- Instructions for the task
Your answer should be the full set of records, printed exactly as they stand.

(Dataset entries)
================================

(** A key that is left out of the canonical query can be set after it is built. *)
Lemma canonical_query_set q key value exclude :
  exclude key = true -> buildCanonicalQueryString (values_set key value q) exclude = buildCanonicalQueryString q exclude.
Proof.
  intros He. unfold buildCanonicalQueryString. f_equal.
  assert (Hkeys : filter (fun k => exclude k = false) (map_to_list (values_set key value q)).*1 ≡ₚ
                  filter (fun k => exclude k = false) (map_to_list q).*1).
  { assert (Hkey : ~ exclude key = false) by congruence. unfold values_set.
    rewrite <- insert_delete_eq. rewrite map_to_list_insert by apply lookup_delete_eq. cbn [fmap list_fmap fst].
    rewrite filter_cons_False by done. destruct (q !! key) as [l|] eqn:E.
    - rewrite <- (insert_delete_id q key l E) at 2. rewrite map_to_list_insert by apply lookup_delete_eq.
      cbn [fmap list_fmap fst]. by rewrite filter_cons_False.
    - by rewrite delete_id. }
  rewrite (sorted_unique_keys _ _ Hkeys). assert (Hin : forall k, k ∈ merge_sort String.le (filter (fun k => exclude k = false) (map_to_list q).*1) -> k <> key).
  { intros k. rewrite merge_sort_Permutation. intros [Hk _]%list_elem_of_filter ->. congruence. }
  induction (merge_sort _ _) as [|k ks IH]; [done|]. cbn [mbind list_bind]. rewrite IH by (intros k' Hk'; apply Hin; by right).
  f_equal. unfold canonical_key, values_set. rewrite lookup_insert_ne; [done|]. intros <-. by apply (Hin key); [left|].
Qed.

Lemma canonical_request_query raw raw' r exclude signedHeaders payloadHash :
  buildCanonicalQueryString (url_query raw) exclude = buildCanonicalQueryString (url_query raw') exclude ->
  canonical_request (with_raw_query raw r) exclude signedHeaders payloadHash =
  canonical_request (with_raw_query raw' r) exclude signedHeaders payloadHash.
Proof. intros E. unfold canonical_request. cbn [with_raw_query rq_query rq_method rq_escaped_path]. by rewrite E. Qed.

Lemma values_ok_set key value q : values_ok q -> values_ok (values_set key value q).
Proof. intros Hq. by apply map_Forall_insert_2. Qed.

Lemma values_get_set key value q : values_get (values_set key value q) key = value.
Proof. unfold values_get, values_set. by rewrite lookup_insert_eq. Qed.

Lemma values_get_set_ne key key' value q : key' <> key -> values_get (values_set key' value q) key = values_get q key.
Proof. intros Hne. unfold values_get, values_set. by rewrite lookup_insert_ne. Qed.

================================

- Written answer
(** A key that is left out of the canonical query can be set after it is built. *)
Lemma canonical_query_set q key value exclude :
  exclude key = true -> buildCanonicalQueryString (values_set key value q) exclude = buildCanonicalQueryString q exclude.
Proof.
  intros He. unfold buildCanonicalQueryString. f_equal.
  assert (Hkeys : filter (fun k => exclude k = false) (map_to_list (values_set key value q)).*1 ≡ₚ
                  filter (fun k => exclude k = false) (map_to_list q).*1).
  { assert (Hkey : ~ exclude key = false) by congruence. unfold values_set.
    rewrite <- insert_delete_eq. rewrite map_to_list_insert by apply lookup_delete_eq. cbn [fmap list_fmap fst].
    rewrite filter_cons_False by done. destruct (q !! key) as [l|] eqn:E.
    - rewrite <- (insert_delete_id q key l E) at 2. rewrite map_to_list_insert by apply lookup_delete_eq.
      cbn [fmap list_fmap fst]. by rewrite filter_cons_False.
    - by rewrite delete_id. }
  rewrite (sorted_unique_keys _ _ Hkeys). assert (Hin : forall k, k ∈ merge_sort String.le (filter (fun k => exclude k = false) (map_to_list q).*1) -> k <> key).
  { intros k. rewrite merge_sort_Permutation. intros [Hk _]%list_elem_of_filter ->. congruence. }
  induction (merge_sort _ _) as [|k ks IH]; [done|]. cbn [mbind list_bind]. rewrite IH by (intros k' Hk'; apply Hin; by right).
  f_equal. unfold canonical_key, values_set. rewrite lookup_insert_ne; [done|]. intros <-. by apply (Hin key); [left|].
Qed.

Lemma canonical_request_query raw raw' r exclude signedHeaders payloadHash :
  buildCanonicalQueryString (url_query raw) exclude = buildCanonicalQueryString (url_query raw') exclude ->
  canonical_request (with_raw_query raw r) exclude signedHeaders payloadHash =
  canonical_request (with_raw_query raw' r) exclude signedHeaders payloadHash.
Proof. intros E. unfold canonical_request. cbn [with_raw_query rq_query rq_method rq_escaped_path]. by rewrite E. Qed.

Lemma values_ok_set key value q : values_ok q -> values_ok (values_set key value q).
Proof. intros Hq. by apply map_Forall_insert_2. Qed.

Lemma values_get_set key value q : values_get (values_set key value q) key = value.
Proof. unfold values_get, values_set. by rewrite lookup_insert_eq. Qed.

Lemma values_get_set_ne key key' value q : key' <> key -> values_get (values_set key' value q) key = values_get q key.
Proof. intros Hne. unfold values_get, values_set. by rewrite lookup_insert_ne. Qed.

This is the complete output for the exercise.